Richard Hugh came complete with entourage: two women and a man. As they got closer, Durand recognized the older lady first (she had been a secretary for a succession of chiefs for Richard) and then the young man (a wiretap expert for MI5 1/2). The young woman he wasn't sure he knew.
Richard and company stepped into the bus, and Richard put himself into French language mode. "Hello, gentlemen," he said. He made a point of eyeing the youngsters carefully. "I don't know," he said to Durand, "This is going to be tricky, smuggling them past corrupt officials without getting them seized and sent to labor camps in Russia. Are you sure they have the nerve for it?"
Durand shrugged. "They must decide, of course. I will not be responsible for so hazardous a venture. But, well, how are things looking so far? Has anything fallen into place like it should?"
"Blasted little, worse the luck." Richard lowered his voice. "As you see, I've had to draw on two women. That's what we're down to during the emergency. We need them for logistical purposes, but – well, I won't do it if you don't have operatives who can keep an eye out for them. We need to break up into four pairs, you know."
"Of course. All I have is the boys, I'm afraid. If they can't handle watching out for the women as well as themselves, well…"
By now, the two middle boys were ready to die for Felicity, and offered their protection (which she so obviously needed).

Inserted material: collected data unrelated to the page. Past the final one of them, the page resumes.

(** With more fuel than bytes the loop ends, and builds a well-formed set that
    extends the one it started from. *)
Lemma parse_blocks_total fuel data ks :
  (String.length data < fuel)%nat → keyset_ok ks →
  ∃ r, (∀ fuel', (String.length data < fuel')%nat → parse_blocks fuel' data ks = Some r) ∧
    ∀ ks', r = Ok ks' → keyset_ok ks' ∧ order ks' ≠ [] ∧ order ks `prefix_of` order ks'.
Proof.
  revert data ks. induction fuel as [|fuel IH]; intros data ks Hf Hks; [lia|].
  assert (∀ r, (∀ f, parse_blocks (S f) data ks = Some r) →
    ∀ fuel', (String.length data < fuel')%nat → parse_blocks fuel' data ks = Some r) as Hany.
  { intros r Hr [|f] ?; [lia|apply Hr]. }
  cbn [parse_blocks] in Hany.
  destruct (pem_Decode data) as [[b rest]|] eqn:Ed.
  2: { eexists. split; [by apply Hany|]. intros ks' Hr. destruct (order ks) eqn:Eo; cbn in Hr; [done|].
       injection Hr as <-. rewrite Eo. by split_and!. }
  apply pem_decode_shorter in Ed as Hlt.
  assert (∀ ks1, keyset_ok ks1 → order ks `prefix_of` order ks1 →
    (∀ f, parse_blocks (S f) data ks = parse_blocks f rest ks1) →
    ∃ r, (∀ fuel', (String.length data < fuel')%nat → parse_blocks fuel' data ks = Some r) ∧
    ∀ ks', r = Ok ks' → keyset_ok ks' ∧ order ks' ≠ [] ∧ order ks `prefix_of` order ks') as Hnext.
  { intros ks1 Hok Hpre Heq. destruct (IH rest ks1 ltac:(lia) Hok) as (r & Hr & Hres). exists r. split.
    - intros [|f] ?; [lia|]. rewrite Heq. apply Hr. lia.
    - intros ks' E. destruct (Hres ks' E) as (? & ? & ?). split_and!; [done..|by etrans]. }
  cbn [parse_blocks] in Hnext. rewrite Ed in Hnext.
  destruct (negb _); [by apply (Hnext ks)|].
  destruct (ParsePKCS8PrivateKey _) as [[priv| |]|]; try (eexists; split; [by apply Hany|done]).
  destruct (NewDHKEMPrivateKey priv) as [key|]; [|eexists; split; [by apply Hany|done]].
  destruct (decide (is_Some (keys ks !! HPKEKeyID (hpke_PublicKey key)))) as [Hin|Hin].
  - apply (Hnext ks); [done..|]. intros f. by rewrite bool_decide_eq_true_2.
  - eapply (Hnext (MkKeySet _ _)); [by apply keyset_ok_add|by apply prefix_app_r|].
    intros f. by rewrite bool_decide_eq_false_2.
Qed.

Lemma ParseHPKEKeys_total data :
  ∃ r, (∀ fuel, (String.length data < fuel)%nat → parse_blocks fuel data (MkKeySet [] ∅) = Some r) ∧
    ParseHPKEKeys data = Some r ∧ ∀ ks, r = Ok ks → keyset_ok ks ∧ order ks ≠ [].
Proof.
  destruct (parse_blocks_total (S (String.length data)) data (MkKeySet [] ∅) ltac:(lia) keyset_ok_empty)
    as (r & Hr & Hok).
  exists r. split; [done|]. split; [apply Hr; lia|]. intros ks E. by destruct (Hok ks E) as (? & ? & _).
Qed.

Carterson, being strong, fast, and used to hanging about with great masses of often unruly sports fans, assumed control of the oldest boy. Darlene took the youngest. Richard let the less scroungy of the middle boys go with Felicity, and wrested the fourth boy for himself. They split up before the boys quite got their objections together. The plan was to reunite at Hippo's.
After the boys were out of sight, Bertin said, "I can't believe we went along with a crazy story about Russian labor camps if anyone gets caught."
"I wouldn't have come up with it," Durand said. "But what was the point in contradicting him once he got going? The British, they are crazy and like their fairy tales."
Father Jules started to say something, but thought better of it.
Durand smiled at him. "Do not worry, Father. As you can see, my friend suffers sometimes from a worldly need to be clever in a worldly way, but he will plant the boys in a Christian patch. He has promised me that, and his word is good. And his wife is God-fearing enough to make sure it is a truly Christian home, and not one that recklessly uses the name while sneering at Scripture."
On the way home, they stopped at a restaurant for a bite to eat. Bertin began to draw young women. "Sorry, ladies. I am already taken," he said. They went away. He settled into a pose that wasn't unfriendly, but didn't draw any more looks, much less invitations to flirt.
Durand blinked. He'd thought Bertin had been growing up before his eyes, but this show of seriousness and command of the situation surprised him.